_TASK OBJECTIVE:_
Scan the records below and report how many lines contain the word "setIdle", giving the number by itself.
-------- DATA TO PROCESS --------
(** Stores a key's list, dropping the key when it is empty. *)
Definition setIdle (k : ftpPoolKey) (l : list ftpSession) (m : gmap ftpPoolKey (list ftpSession)) :=
  match l with [] => delete k m | _ => <[k := l]> m end.

Definition expired (now : Z) (s : ftpSession) : bool := ftpPoolTTL <=? now - s_idleSince s.

(** * Operations *)

(** The loop of ftpPoolGet over the idle list, most recently parked first: the
    session found, what is left, the sessions that had expired, the idle count. *)
Fixpoint get_loop (now : Z) (l : list ftpSession) (idle : Z) :
    option ftpSession * list ftpSession * list ftpSession * Z :=
  match l with
  | [] => (None, [], [], idle)
  | s :: l =>
      if expired now s then
        let '(got, rest, exp, idle) := get_loop now l (idle - 1) in (got, rest, s :: exp, idle)
      else (Some s, l, [], idle - 1)
  end.

(** ftpPoolGet: the session, those to discard, the pool. *)
Definition ftpPoolGet (key : ftpPoolKey) (now : Z) (p : pool) : option ftpSession * list ftpSession * pool :=
  let '(got, rest, exp, idle) := get_loop now (rev (idleOf p key)) (ftpPoolIdle p) in
  (got, exp, MkPool (setIdle key (rev rest) (ftpPool p)) idle).
(* ===== verification/NetIP.v ===== *)
(** Go's net.IP, net.IPNet and the address parser of net/netip, as the address
    guard and the authentication of proxy links use them.

    A net.IP is its 4 or 16 bytes, nil the empty list. *)

From S2P Require Import Prelude GoStrings.

(** * net.IP *)

Definition v4InV6Prefix : bytes := replicate 10 0 ++ [255; 255].

Definition To4 (ip : bytes) : option bytes :=
  if (length ip =? 4)%nat then Some ip
  else if (length ip =? 16)%nat && bool_decide (take 12 ip = v4InV6Prefix) then Some (drop 12 ip)
  else None.

(** IP.Equal: an IPv4 address and its IPv6 form are equal. *)
Definition Equal (ip x : bytes) : bool :=
  if (length ip =? length x)%nat then bool_decide (ip = x)
  else if (length ip =? 4)%nat && (length x =? 16)%nat then
    bool_decide (take 12 x = v4InV6Prefix) && bool_decide (ip = drop 12 x)
  else if (length ip =? 16)%nat && (length x =? 4)%nat then
    bool_decide (take 12 ip = v4InV6Prefix) && bool_decide (drop 12 ip = x)
  else false.

Definition IPv4zero : bytes := v4InV6Prefix ++ [0; 0; 0; 0].
Definition IPv4bcast : bytes := v4InV6Prefix ++ [255; 255; 255; 255].
Definition IPv6unspecified : bytes := replicate 16 0.

Definition IsUnspecified (ip : bytes) : bool := Equal ip IPv4zero || Equal ip IPv6unspecified.

Definition IsMulticast (ip : bytes) : bool :=
  match To4 ip with
  | Some ip4 => match ip4 with b :: _ => Z.land b 240 =? 224 | [] => false end
  | None => (length ip =? 16)%nat && match ip with b :: _ => b =? 255 | [] => false end
  end.

(** * Masks and networks *)

Fixpoint maskBytes (l : nat) (ones : Z) : bytes :=
  match l with
  | O => []
  | S l => if 8 <=? ones then 255 :: maskBytes l (ones - 8)
           else Z.lxor 255 (Z.shiftr 255 ones) :: maskBytes l 0
  end.

Definition CIDRMask (ones bits : Z) : bytes := maskBytes (Z.to_nat (bits / 8)) ones.

Record IPNet := MkNet { n_IP : bytes; n_Mask : bytes }.

(** IP.Mask. *)
Definition maskIP (ip mask : bytes) : bytes :=
  let mask := if (length mask =? 16)%nat && (length ip =? 4)%nat && bool_decide (take 12 mask = replicate 12 255)
              then drop 12 mask else mask in
  let ip := if (length mask =? 4)%nat && (length ip =? 16)%nat && bool_decide (take 12 ip = v4InV6Prefix)
            then drop 12 ip else ip in
  if (length ip =? length mask)%nat then zip_with Z.land ip mask else [].

Definition networkNumberAndMask (n : IPNet) : bytes * bytes :=
  let ip := match To4 (n_IP n) with
            | Some ip4 => ip4
            | None => if (length (n_IP n) =? 16)%nat then n_IP n else []
            end in
  let m := n_Mask n in
  match ip with
  | [] => ([], [])
  | _ => if (length m =? 4)%nat then if (length ip =? 4)%nat then (ip, m) else ([], [])
         else if (length m =? 16)%nat then if (length ip =? 4)%nat then (ip, drop 12 m) else (ip, m)
         else ([], [])
  end.

Fixpoint sameUnder (m a b : bytes) : bool :=
  match m, a, b with
  | mb :: m, x :: a, y :: b => (Z.land x mb =? Z.land y mb) && sameUnder m a b
  | _, _, _ => true
  end.

(** IPNet.Contains. *)
Definition netContains (n : IPNet) (ip : bytes) : bool :=
  let '(nn, m) := networkNumberAndMask n in
  let ip := match To4 ip with Some x => x | None => ip end in
  if negb (length ip =? length nn)%nat then false else sameUnder m nn ip.

(** * netip.ParseAddr *)

Fixpoint v4_loop (fields : bytes) (val digLen : Z) (s : bytes) : option bytes :=
  match s with
  | [] => if (length fields <? 3)%nat then None else Some (fields ++ [val])
  | c :: s =>
      if (48 <=? c) && (c <=? 57) then
        if (digLen =? 1) && (val =? 0) then None
        else
          let val := val * 10 + (c - 48) in
          if 255 <? val then None else v4_loop fields val (digLen + 1) s
      else if c =? 46 then
        if (digLen =? 0) || match s with [] => true | _ => false end then None
        else if (length fields =? 3)%nat then None
        else v4_loop (fields ++ [val]) 0 0 s
      else None
  end.

Definition parseIPv4Fields (s : bytes) : option bytes := v4_loop [] 0 0 s.

(** One field: its digits, its value, what follows; [None] for more than four. *)
Fixpoint hexField (off : nat) (acc : Z) (s : bytes) : option (nat * Z * bytes) :=
  match s with
  | [] => Some (off, acc, [])
  | c :: s' =>
      match digit c with
      | None => Some (off, acc, s)
      | Some d =>
          let acc := Z.shiftl acc 4 + d in
          if (3 <? off)%nat then None
          else if 65535 <? acc then None
          else hexField (S off) acc s'
      end
  end.

(** The fields of an IPv6 address, two bytes a turn; [fuel] is the number of
    turns left of 8. The bytes so far, where the ellipsis was, what is left. *)
Fixpoint v6_loop (fuel : nat) (ip : bytes) (ellipsis : option nat) (s : bytes) : option (bytes * option nat * bytes) :=
  match fuel with
  | O => Some (ip, ellipsis, s)
  | S fuel =>
      match hexField 0 0 s with
      | None | Some (O, _, _) => None
      | Some (_, acc, rest) =>
          if match rest with c :: _ => c =? 46 | [] => false end then
            if match ellipsis with None => negb (length ip =? 12)%nat | Some _ => false end then None
            else if (16 <? length ip + 4)%nat then None
            else match parseIPv4Fields s with
                 | None => None
                 | Some v4 => Some (ip ++ v4, ellipsis, [])
                 end
          else
            let ip := ip ++ [uint8 (Z.shiftr acc 8); uint8 acc] in
            match rest with
            | [] => Some (ip, ellipsis, [])
            | c :: rest =>
                if negb (c =? 58) then None
                else match rest with
                     | [] => None
                     | c :: rest' =>
                         if c =? 58 then
                           match ellipsis, rest' with
                           | Some _, _ => None
                           | None, [] => Some (ip, Some (length ip), [])
                           | None, _ => v6_loop fuel ip (Some (length ip)) rest'
                           end
                         else v6_loop fuel ip ellipsis rest
                     end
            end
      end
  end.

Definition expand (r : option (bytes * option nat * bytes)) : option bytes :=
  match r with
  | Some (ip, ellipsis, []) =>
      if (length ip <? 16)%nat then
        match ellipsis with
        | None => None
        | Some e => Some (take e ip ++ replicate (16 - length ip) 0 ++ drop e ip)
        end
      else match ellipsis with Some _ => None | None => Some ip end
  | _ => None
  end.

(** An address: its 4 or 16 bytes and its zone. *)
Definition parseIPv6 (s0 : bytes) : option (bytes * bytes) :=
  let parsed := match Cut s0 37 with
                | Some (s, []) => None
                | Some (s, zone) => Some (s, zone)
                | None => Some (s0, [])
                end in
  match parsed with
  | None => None
  | Some (s, zone) =>
      let ip := if HasPrefix s [58; 58] then
                  match drop 2 s with
                  | [] => Some (replicate 16 0)
                  | s => expand (v6_loop 8 [] (Some 0%nat) s)
                  end
                else expand (v6_loop 8 [] None s) in
      (fun ip => (ip, zone)) <$> ip
  end.

Fixpoint firstSpecial (s : bytes) : option Z :=
  match s with
  | [] => None
  | c :: s => if (c =? 46) || (c =? 58) || (c =? 37) then Some c else firstSpecial s
  end.

Definition ParseAddr (s : bytes) : option (bytes * bytes) :=
  match firstSpecial s with
  | Some c => if c =? 46 then (fun v4 => (v4, [])) <$> parseIPv4Fields s
              else if c =? 58 then parseIPv6 s
              else None
  | None => None
  end.

(** Addr.As16. *)
Definition As16 (ip : bytes) : bytes := if (length ip =? 4)%nat then v4InV6Prefix ++ ip else ip.
(** The janitor skips a tick exactly when the last two walks sampled equal
    counters for exactly the engines live now, none has received a byte since,
    and the last one was within its budget and the current one and is younger
    than two minutes. *)
Lemma cacheQuiet_exact budget now live downloaded h :
  NoDup live ->
  cacheQuiet budget now live downloaded (memo h) = true <->
  exists w1 w2 h', h = w1 :: w2 :: h' /\ wk_dl w1 = wk_dl w2 /\
    wk_total w1 <= wk_budget w1 /\ wk_total w1 <= budget /\ now - wk_at w1 < 120 * 10 ^ 9 /\
    (forall e, e ∈ live <-> is_Some (wk_dl w1 !! e)) /\
    forall e, e ∈ live -> wk_dl w1 !! e = Some (downloaded e).
Proof.
  intros Hnd. unfold cacheQuiet. split.
  - destruct (sc_dl (memo h)) as [dl|] eqn:Hdl; [|done].
    destruct (_ || _) eqn:Hc; [done|]. destruct (bool_decide _) eqn:Hlen; [|done]. cbn.
    apply memo_dl in Hdl as (w1 & w2 & h' & -> & E1 & [Hle E2]%settled_spec & Hat & Htot). rewrite Hat, Htot in Hc.
    apply bool_decide_eq_true in Hlen. rewrite forallb_forall. intros Hall. bool_to_prop. exists w1, w2, h'.
    assert (forall e, e ∈ live -> wk_dl w1 !! e = Some (downloaded e)) as Hdown.
    { intros e He%list_elem_of_In. specialize (Hall e He). rewrite E1. destruct (dl !! e); [|done].
      apply Z.eqb_eq in Hall. by subst. }
    split; [done|]. split; [done|]. split; [done|].
    split; [done|]. split; [unfold diskScanMaxAge, janitorTick in *; lia|]. split; [|done].
    intros e. split; [intros He; rewrite (Hdown e He); by eexists|]. intros He.
    assert (list_to_set live = dom dl) as Hdom.
    { apply set_subseteq_size_eq.
      - intros x Hx%elem_of_list_to_set. rewrite <- E1. apply elem_of_dom. rewrite (Hdown x Hx). by eexists.
      - rewrite size_dom, size_list_to_set by done. lia. }
    rewrite E1 in He. apply elem_of_dom in He. rewrite <- Hdom in He. by apply elem_of_list_to_set in He.
  - intros (w1 & w2 & h' & -> & E & Hle & Hb & Hage & Hlive & Hdown).
    assert (sc_dl (memo (w1 :: w2 :: h')) = Some (wk_dl w1)) as Hdl.
    { rewrite memo_step. by rewrite (proj2 (settled_spec w1 w2)). }
    rewrite Hdl. apply memo_dl in Hdl as (a & b & h0 & [= <- <- <-] & _ & _ & Hat & Htot). rewrite Hat, Htot.
    rewrite (proj2 (Z.ltb_ge _ _)), (proj2 (Z.leb_gt _ _)) by (unfold diskScanMaxAge, janitorTick; lia).
    assert (list_to_set live = dom (wk_dl w1)) as Hdom.
    { apply set_eq. intros e. by rewrite elem_of_list_to_set, elem_of_dom. }
    rewrite bool_decide_true by (by rewrite <- size_dom, <- Hdom, size_list_to_set). cbn. apply forallb_forall.
    intros e He%list_elem_of_In. rewrite (Hdown e He). apply Z.eqb_refl.
Qed.

(** * The passes keep their contract *)

Definition engineOf (m : manager) (ih : bytes) (e : engine) : Prop :=
  exists id, m_engines m !! ih = Some id /\ m_heap m !! id = Some e.

(** Which engines a pass of [m] at [now] may drop. *)
Definition droppable (now threshold : Z) (e : engine) : Prop := e_openReaders e <= 0 /\ threshold <= now - e_lastAccess e.

Definition sizeOf (dirAllocated : bytes -> Z) (m : manager) (id : nat) : Z :=
  from_option (fun e => dirAllocated (e_infoHash e)) 0 (m_heap m !! id).

Definition totalSize (dirAllocated : bytes -> Z) (m : manager) : Z := msum (sizeOf dirAllocated m) (m_engines m).
(** Releasing the demoted files. *)
Lemma binv_release S D demoted e :
  binv S D e -> (forall d, d ∈ demoted <-> d ∈ D) -> (forall d, d ∈ D -> d ∉ e_selected e /\ d ∉ e_primed e) ->
  binv S ∅ (releaseBoundary demoted e).
Proof.
  intros B Hd Hdis. destruct (e_info e) as [inf|] eqn:Hinf.
  2:{ assert (releaseBoundary demoted e = e) as -> by (unfold releaseBoundary; rewrite Hinf; by destruct demoted).
      destruct B. constructor; try done. intros inf p E. congruence. }
  destruct (releaseBoundary_spec inf demoted e Hinf (b_sync _ _ _ B)) as (bp & -> & Hs & Hl).
  assert (forall q i, (i ∈ e_selected e \/ i ∈ e_primed e) -> q ∈ piecesOf (spansOf inf i) -> fst bp !! q = e_bprio e !! q) as Hkeep.
  { intros q i Hi Hq. rewrite Hl, decide_False; [done|]. intros [_ Hn]. apply Hn, protectedSpans_spec. exists i.
    split_and!; [by apply (keepFiles_spec _ _ _ B)| |done]. intros Hid%Hd. destruct (Hdis i Hid). tauto. }
  constructor; cbn [e_bprio e_pieces e_info e_selected e_primed e_prefetched e_reading e_files set_prios].
  - by destruct bp.
  - apply (b_read _ _ _ B).
  - apply (b_sel _ _ _ B).
  - apply (b_file _ _ _ B).
  - apply (b_pre _ _ _ B).
  - apply (b_todo _ _ _ B).
  - congruence.
  - apply (b_range _ _ _ B).
  - intros inf' q E Hq. rewrite Hinf in E. injection E as <-. rewrite Hl in Hq. case_decide as Hc; [by destruct Hq|].
    destruct (b_cover _ _ _ B inf q Hinf Hq) as (i & Hi & Hiq).
    destruct Hi as [Hi|[Hi|Hi]]; [by exists i; auto|by exists i; auto|].
    destruct (decide (q ∈ piecesOf (protectedSpans inf demoted e))) as [Hpr|Hpr].
    + apply protectedSpans_spec in Hpr as (k & Hk & _ & Hkq). exists k. split; [|done].
      apply (keepFiles_spec _ _ _ B) in Hk. tauto.
    + destruct Hc. split; [|done]. apply piecesOf_bind. exists i. split; [by apply Hd|done].
  - intros inf' i f q E Hi Hf Hq. rewrite Hinf in E. injection E as <-.
    rewrite (Hkeep q i) by (try (by right); by eapply boundary_in_spans). by eapply (b_now _ _ _ B).
  - intros inf' i f q E Hi Hn Hf Hq. rewrite Hinf in E. injection E as <-. pose proof (b_pre _ _ _ B i Hi) as Hsel.
    destruct (proj2 (file_at_range inf i) (b_range _ _ _ B inf i Hinf Hsel)) as [g Hg].
    rewrite (Hkeep q i) by (try (by left); by eapply prefetch_in_spans). by eapply (b_next _ _ _ B).
Qed.

(** What ensureDownloading decides under the lock. *)
Lemma demoteLocked_spec idx e demote already e2 : demoteLocked idx e = (demote, already, e2) ->
  already = bool_decide (idx ∈ e_selected e) /\
  (forall i, i ∈ demote <-> i <> idx /\ reads e i = 0 /\ (i ∈ e_selected e \/ i ∈ e_primed e)) /\
  e2 = set_marks (e_selected e2) (e_primed e2) (e_prefetched e2) e /\
  (forall i, i ∈ e_selected e2 <-> i = idx \/ i ∈ e_selected e /\ i ∉ demote) /\
  (forall i, i ∈ e_primed e2 <-> i ∈ e_primed e /\ i ∉ demote /\ (already = true \/ i <> idx)) /\
  (forall i, i ∈ e_prefetched e2 <-> i ∈ e_prefetched e /\ i ∉ demote).
Proof.
  unfold demoteLocked. set (d1 := filter (fun i => i <> idx /\ reads e i = 0) (elements (e_selected e))).
  set (d2 := filter (fun i => i ∉ e_selected e ∖ list_to_set d1 /\ i <> idx /\ reads e i = 0)
               (elements (e_primed e ∖ list_to_set d1))).
  assert (forall i, i ∈ d1 <-> (i <> idx /\ reads e i = 0) /\ i ∈ e_selected e) as H1.
  { intros i. unfold d1. by rewrite list_elem_of_filter, elem_of_elements. }
  assert (forall i, i ∈ d2 <-> (i ∉ e_selected e ∖ list_to_set d1 /\ i <> idx /\ reads e i = 0) /\
    i ∈ e_primed e /\ i ∉ d1) as H2.
  { intros i. unfold d2. rewrite list_elem_of_filter, elem_of_elements.
    by rewrite (elem_of_difference (e_primed e)), elem_of_list_to_set. }
  intros [= <- <- <-].
  assert (forall i, i ∈ d1 ++ d2 <-> i <> idx /\ reads e i = 0 /\ (i ∈ e_selected e \/ i ∈ e_primed e)) as Hd.
  { intros i. rewrite elem_of_app, H2, elem_of_difference, elem_of_list_to_set. specialize (H1 i).
    destruct (decide (i ∈ e_selected e)); tauto. }
  split; [done|]. split; [done|].
  case_bool_decide as Hidx; cbn [e_selected e_primed e_prefetched set_marks]; (split; [done|]);
    split_and!; intros i; rewrite ?elem_of_union, ?elem_of_difference, ?elem_of_list_to_set, ?elem_of_singleton, ?elem_of_app.
  all: specialize (H1 i); specialize (H2 i); rewrite elem_of_difference, elem_of_list_to_set in H2.
  all: destruct (decide (i = idx)) as [Hi|Hi]; [subst i|]; try tauto.
  all: intuition congruence.
Qed.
--------
_OUTPUT OF THE TASK:_
2